С годами я стал замечать, что иногда при моем появлении в гостиной мать и отец обрывают подозрительно громкий разговор и поспешно отсылают меня из комнаты. Но однажды спор все же разгорелся в моем присутствии.
Мать хотела видеть своих детей в будущем «самостоятельными людьми», на которых работали бы другие. Конечно, она желала детям добра, но на то, в чем заключается это добро, у нее были свои взгляды.

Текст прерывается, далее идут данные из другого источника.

(** * CloudWorx setup script ([init-scripts/init.py])

    A shallow embedding of the command runner and of the precondition
    checks of the setup script, and the properties of its specification
    that concern them.

    Python values are modelled as follows.
    - [str] is a sequence of Unicode code points ([list N]); literals of
      the script that are plain ASCII are written with [u "..."].
    - The terminal is a log of the chunks handed to [print]; the commands
      handed to [Popen] are recorded in the same log.
    - The operating system (working directory, file system, executables on
      the search path, pending terminal input) is a record [OS]; external
      commands are an oracle [os_popen] that may change it arbitrarily.
    - A function of the script is a computation [M A] over the script state
      that returns, terminates the process ([sys.exit]) or raises. *)

From Stdlib Require Import ZArith String Ascii.
From stdpp Require Import gmap list.

(** ** Strings *)

Definition char := N.
Definition str := list char.

Definition u (s : string) : str :=
  map N_of_ascii (list_ascii_of_string s).
Arguments u s%_string : simpl never.

Definition LF : char := 10%N.
Definition CR : char := 13%N.
Definition SP : char := 32%N.
Definition HASH : char := 35%N.
Definition EQUALS : char := 61%N.
Definition BACKTICK : char := 96%N.

(** The characters removed by [str.strip()]: those for which Python's
    [str.isspace] holds. *)
Definition isspace (c : char) : bool :=
  ((9 <=? c) && (c <=? 13) || (28 <=? c) && (c <=? 32)
   || (c =? 0x85) || (c =? 0xA0) || (c =? 0x1680)
   || (0x2000 <=? c) && (c <=? 0x200A)
   || (c =? 0x2028) || (c =? 0x2029) || (c =? 0x202F)
   || (c =? 0x205F) || (c =? 0x3000))%N.
(** Python's builtin [min(a, b)]: [b] when [b < a], otherwise [a]. *)
Definition py_min (a b : R) : R := if Rltb b a then b else a.

(** ** params.py *)

Module params.

Record Params := mkParams {
  M : R;
  m : R;
  l : R;
  g : R;
  cart_damping : R;
  pole_damping : R;
  max_force : R;
  max_mouse_force : R;
  dt : R;
  substeps : nat;
  pixels_per_meter : R;
  cart_width_m : R;
  cart_height_m : R;
  wheel_radius_m : R;
  settle_x_thresh : R;
  settle_theta_thresh : R;
  settle_hold_time : R
}.

(** [math.radians(d)] *)
Definition radians (d : R) : R := d * PI / 180.

Definition P : Params := {|
  M := 1.0;
  m := 0.2;
  l := 0.5;
  g := 9.81;
  cart_damping := 0.05;
  pole_damping := 0.02;
  max_force := 50.0;
  max_mouse_force := 50.0;
  dt := 1.0 / 240.0;
  substeps := 2;
  pixels_per_meter := 170.0;
  cart_width_m := 0.55;
  cart_height_m := 0.25;
  wheel_radius_m := 0.05;
  settle_x_thresh := 0.05;
  settle_theta_thresh := radians 3.0;
  settle_hold_time := 1.0
|}.

End params.

Abbreviation P := params.P.

(** ** The state vector: a numpy array [x, x_dot, theta, theta_dot] *)

Record State := mkState {
  x : R;
  x_dot : R;
  theta : R;
  theta_dot : R
}.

Служить где-то чиновником, годами ждать прибавки жалованья? Нет, такой удел не для ее детей. Даже страшно подумать о таком прозябании. Дочери выйдут замуж, сделают хорошие партии, а сыновья… Сыновья должны стать гвардейскими офицерами, людьми при дворе, помещиками. В общем она стояла за аристократическую карьеру.

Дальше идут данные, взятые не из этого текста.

(** ** A scenario

    Concrete requests and events, on which the statements below are run. *)

Module Sample.

Definition e0 : env :=
  {| date_now := 1700000000000; random36 := "k3j9x0a1b";
     iso_now := "2023-11-14T22:13:20.000Z";
     iso_received := "2023-11-14T22:13:20.001Z" |}.

Definition e1 : env :=
  {| date_now := 1700000060000; random36 := "z81hq2m4c";
     iso_now := "2023-11-14T22:14:20.000Z";
     iso_received := "2023-11-14T22:14:20.002Z" |}.

(** The body of the end-to-end example of the spec. *)
Definition main_st : obj :=
  [("place", VStr "Main St"); ("severity", VStr "high");
   ("lat", VStr "12.1"); ("lng", VStr "77.2")].

Definition main_st_id : string := "CAM-ALERT-1700000000000-k3j9x0a1b".

Definition sos_body : obj := [("userName", VStr "Meena"); ("severity", VStr "low")].

Definition officer1 : obj :=
  [("name", VStr "Asha"); ("lat", VNum 11.02); ("lng", VNum 76.95); ("unit", VStr "Unit-07")].

Definition track1 : obj :=
  [("alertId", VStr main_st_id); ("alertLat", VStr "12.1"); ("alertLng", VStr "77.2");
   ("alertType", VStr "camera")].

(** One alert stored and resolvable. *)
Definition with_alert : state :=
  run init [(e0, PostSendAlert (VStr API_KEY) main_st);
            (e0, PostSendSosAlert (VStr API_KEY) sos_body)].

(** Two officers logged in; the first is tracking. *)
Definition tracking : state :=
  run init [(e0, OfficerLogin "sock-1" (AObj officer1));
            (e0, OfficerLogin "sock-2" (AObj []));
            (e0, StartTracking "sock-1" (AObj track1))].

(** The first officer has reported the position (0, 0). *)
Definition at_origin : state :=
  run init [(e0, OfficerLogin "sock-1" (AObj officer1));
            (e0, UpdateLocation "sock-1" (AObj [("lat", VStr "0"); ("lng", VNum 0)]))].

(** [n] camera ingestions, the [k]-th of them for the place [k]. *)
Fixpoint camera_burst (n : nat) : list ingestion :=
  match n with
  | O => []
  | S m =>
      (camera_burst m
         ++ [Camera e0 (VStr API_KEY) [("place", VNum (PrimFloat.of_uint63 (Uint63.of_Z (Z.of_nat n))))]])%list
  end.

End Sample.

(** ** A second scenario

    A history with malformed requests and events in it. *)

Module Scenario.

Definition odd_camera : obj :=
  [("severity", VStr "critical"); ("lat", VStr "north"); ("lng", VNum 0);
   ("personCount", VStr "many"); ("motionIntensity", VNull); ("place", VStr "");
   ("threatLevel", VStr "high")].

Definition odd_sos : obj := [("lat", VStr "-0"); ("userName", VBool false)].

Definition history : list (env * input) :=
  [ (Sample.e0, Connection "sock-1");
    (Sample.e0, PostSendAlert (VStr API_KEY) odd_camera);
    (Sample.e0, PostSendAlert (VStr "guess") Sample.main_st);
    (Sample.e0, PostSendAlert (VStr API_KEY) [("severity", VNum 3)]);
    (Sample.e1, PostSendSosAlert (VStr API_KEY) odd_sos);
    (Sample.e1, PostSendAlert (VStr API_KEY) Sample.main_st);
    (Sample.e1, PostResolveAlert [("alertId", VStr "CAM-ALERT-1700000000000-k3j9x0a1b")]);
    (Sample.e0, OfficerLogin "sock-1" (AObj [("lat", VNum 0); ("lng", VStr "east")]));
    (Sample.e0, OfficerLogin "sock-2" (AObj Sample.officer1));
    (Sample.e0, StartTracking "sock-3" (AObj []));
    (Sample.e0, StartTracking "sock-1" (AObj Sample.track1));
    (Sample.e0, UpdateLocation "sock-1" (AObj [("lat", VStr "abc")]));
    (Sample.e1, OfficerLogin "sock-1" (AObj []));
    (Sample.e1, UpdateLocation "sock-9" (APrim VNull));
    (Sample.e1, OfficerLogin "sock-4" (APrim VUndefined));
    (Sample.e1, StopTracking "sock-2") ].

Definition reached : state := run init history.

End Scenario.

(** * Properties *)

(** ** Values *)

Lemma strict_eq_string (v : value) (s : string) :
  JS.strict_eq v (VStr s) = true <-> v = VStr s.
Proof.
  destruct v as [| |b|f|t]; simpl; split; intro H; try discriminate.
  - apply String.eqb_eq in H. now subst.
  - injection H as ->. apply String.eqb_refl.
Qed.

Lemma strict_eq_string_false (v : value) (s : string) :
  v <> VStr s -> JS.strict_eq v (VStr s) = false.
Proof.
  intro H. destruct (JS.strict_eq v (VStr s)) eqn:E; [|reflexivity].
  apply strict_eq_string in E. contradiction.
Qed.

(** ** The capped collections *)

Section Capped.
Context {A : Type}.

Lemma removelast_is_firstn (l : list A) :
  removelast l = firstn (pred (List.length l)) l.
Proof.
  induction l as [|x [|y r] IH]; try reflexivity.
  change (removelast (x :: y :: r)) with (x :: removelast (y :: r)).
  rewrite IH. reflexivity.
Qed.

Lemma firstn_cons_firstn (n : nat) (x : A) (l : list A) :
  firstn n (x :: firstn n l) = firstn n (x :: l).
Proof.
  destruct n as [|m]; [reflexivity|].
  rewrite !firstn_cons, firstn_firstn. f_equal. f_equal. lia.
Qed.

Lemma firstn_app_firstn (m n : nat) (xs l : list A) :
  (m <= n)%nat -> firstn m (xs ++ firstn n l) = firstn m (xs ++ l).
Proof.
  revert m; induction xs as [|x r IH]; intros m Hmn.
  - cbn [app]. rewrite firstn_firstn. f_equal. lia.
  - destruct m as [|m']; [reflexivity|].
    cbn [app firstn]. f_equal. apply IH. lia.
Qed.

Lemma length_update_nth (i : nat) (x : A) (l : list A) :
  List.length (update_nth i x l) = List.length l.
Proof.
  revert i; induction l as [|y r IH]; intros [|j]; simpl; auto.
Qed.
End Capped.

Lemma store_alert_firstn (alert : obj) (alerts : list obj) :
  (List.length alerts <= MAX_ALERTS)%nat ->
  store_alert alert alerts = firstn MAX_ALERTS (alert :: alerts).
Proof.
  unfold store_alert. generalize MAX_ALERTS as cap. intros cap Hlen.
  destruct (Nat.ltb cap (List.length (alert :: alerts))) eqn:E.
  - apply Nat.ltb_lt in E. rewrite removelast_is_firstn.
    cbn [List.length pred] in *. f_equal. lia.
  - apply Nat.ltb_ge in E. symmetry. apply firstn_all2. exact E.
Qed.

Lemma store_alert_length (alert : obj) (alerts : list obj) :
  (List.length alerts <= MAX_ALERTS)%nat ->
  (List.length (store_alert alert alerts) <= MAX_ALERTS)%nat.
Proof.
  intro H. rewrite store_alert_firstn by exact H. apply firstn_le_length.
Qed.

Lemma capped_init : capped init.
Proof. split; cbn; apply Nat.le_0_l. Qed.

Lemma send_alert_capped e k a st : capped st -> capped (fst (fst (send_alert e k a st))).
Proof.
  intros [Hc Hs]. unfold send_alert.
  destruct (negb (JS.strict_eq k (VStr API_KEY))); [now split|].
  destruct (camera_alert e a); [|now split].
  split; cbn [fst with_cameraAlerts cameraAlerts sosAlerts]; auto using store_alert_length.
Qed.

Lemma send_sos_alert_capped e k a st :
  capped st -> capped (fst (fst (send_sos_alert e k a st))).
Proof.
  intros [Hc Hs]. unfold send_sos_alert.
  destruct (negb (JS.strict_eq k (VStr API_KEY))); [now split|].
  cbn [sos_alert]. 
  split; cbn [fst with_sosAlerts cameraAlerts sosAlerts]; auto using store_alert_length.
Qed.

— Пойми же, — твердила мать отцу, — наш святой долг перед детьми — заранее обеспечить им преуспевание и высокое положение.
Отцу мало улыбались подобные планы. Роль помещика ему всегда претила, а его имение в Новгородской губернии было уже не раз заложено и перезаложено. Прослужив до сорока лет в армии, он, военный инженер, хорошо знал, что такое «царская служба» в тогдашней России. Отец тоже хотел видеть своих детей независимыми, но чтобы независимость эта основывалась не на паразитизме, а на своем собственном месте в жизни, завоеванном честным трудом.
Мать, не без оснований, считала, что материальные дела семьи можно было бы легко поправить, если бы не строптивый и гордый характер отца, его нежелание и неумение ладить с петербургским начальством, с министром, с двором. Она полагала, что стоило бы отцу умерить свою гордыню, и тогда бы нашлось для него кое-что получше, чем место консула в курортном городе. А вместе с повышением в должности пришли бы и деньги, столько денег, чтобы можно было привести в порядок дела в захиревшем и разоренном имении. И если муж не может, не хочет переломить себя, почему дети должны страдать из-за этого?
Мать сумела частично настоять на своем: всех нас — пятерых мальчиков — записали в пажеский корпус. Правда, победа ее была неполной, только двоих из нас, самых старших, отец действительно отправил в Петербург в пажеский корпус. Но зато хоть за них мать теперь была спокойна: она считала, что это верный путь к блестящей карьере. Меня же и остальных братьев отец отдал в гимназию.
Учились мы в Штутгарте. Отец полагал, что в немецких гимназиях преподавание поставлено основательнее, чем во французских. Вместе с нами в Штутгарт пришлось переехать и матери. В реальной гимназии, куда меня определили сразу в седьмой класс, директором был математик, и основное внимание уделялось точным наукам. Мне приходилось много и упорно работать, чтобы догнать своих соучеников. Немало крови испортила мне латынь, которую в гимназии начинали изучать с четвертого класса. Но я уже умел сидеть за рабочим столом столько, сколько нужно было, чтобы потом не краснеть перед собой и товарищами, и одолел латынь.
Мать недолго пробыла с нами в Штутгарте: ей пришлось по делам уехать в Россию, что-то улаживать и как-то распутывать бесконечные неурядицы с имением.
Переехать в пансионат для иностранцев я и мои братья отказались. Скучный педантизм воспитателей, жизнь по ранжиру и кондуиту, придирки «педелей» к каждому пустяку были нам не по нраву. Мы предпочитали свободу.
В воскресные дни и в праздник троицы, пешком или на велосипедах, мы забирались в Шварцвальдские леса. Какое это было наслаждение — бродить в горных лесах, устраивать ночевки на каменистом берегу ворчливой речки, раскладывать костер и чувствовать себя независимым, свободным, вольной птицей!
Лежа на спине, лицом к крупным летним звездам, я далеко уносился в мечтах.
Еще год — и прощай школьная скамья! Спасибо отцу за то, что спас меня от карьеры старших братьев. Кем же я стану? Конечно, инженером-строителем, это давно и твердо решено. Отец даже не знает, наверно, что я навсегда запомнил его рассказы об известных русских инженерах, из которых он многих знал лично. Строить, создавать. на радость людям, — что может быть прекраснее и увлекательнее? Мне вспоминались нищие деревушки Белоруссии, где я бывал несколько раз, ее горбатые разбитые дороги, захолустные, бедные города. Ох, как там нужны люди, смелые, энергичные, знающие!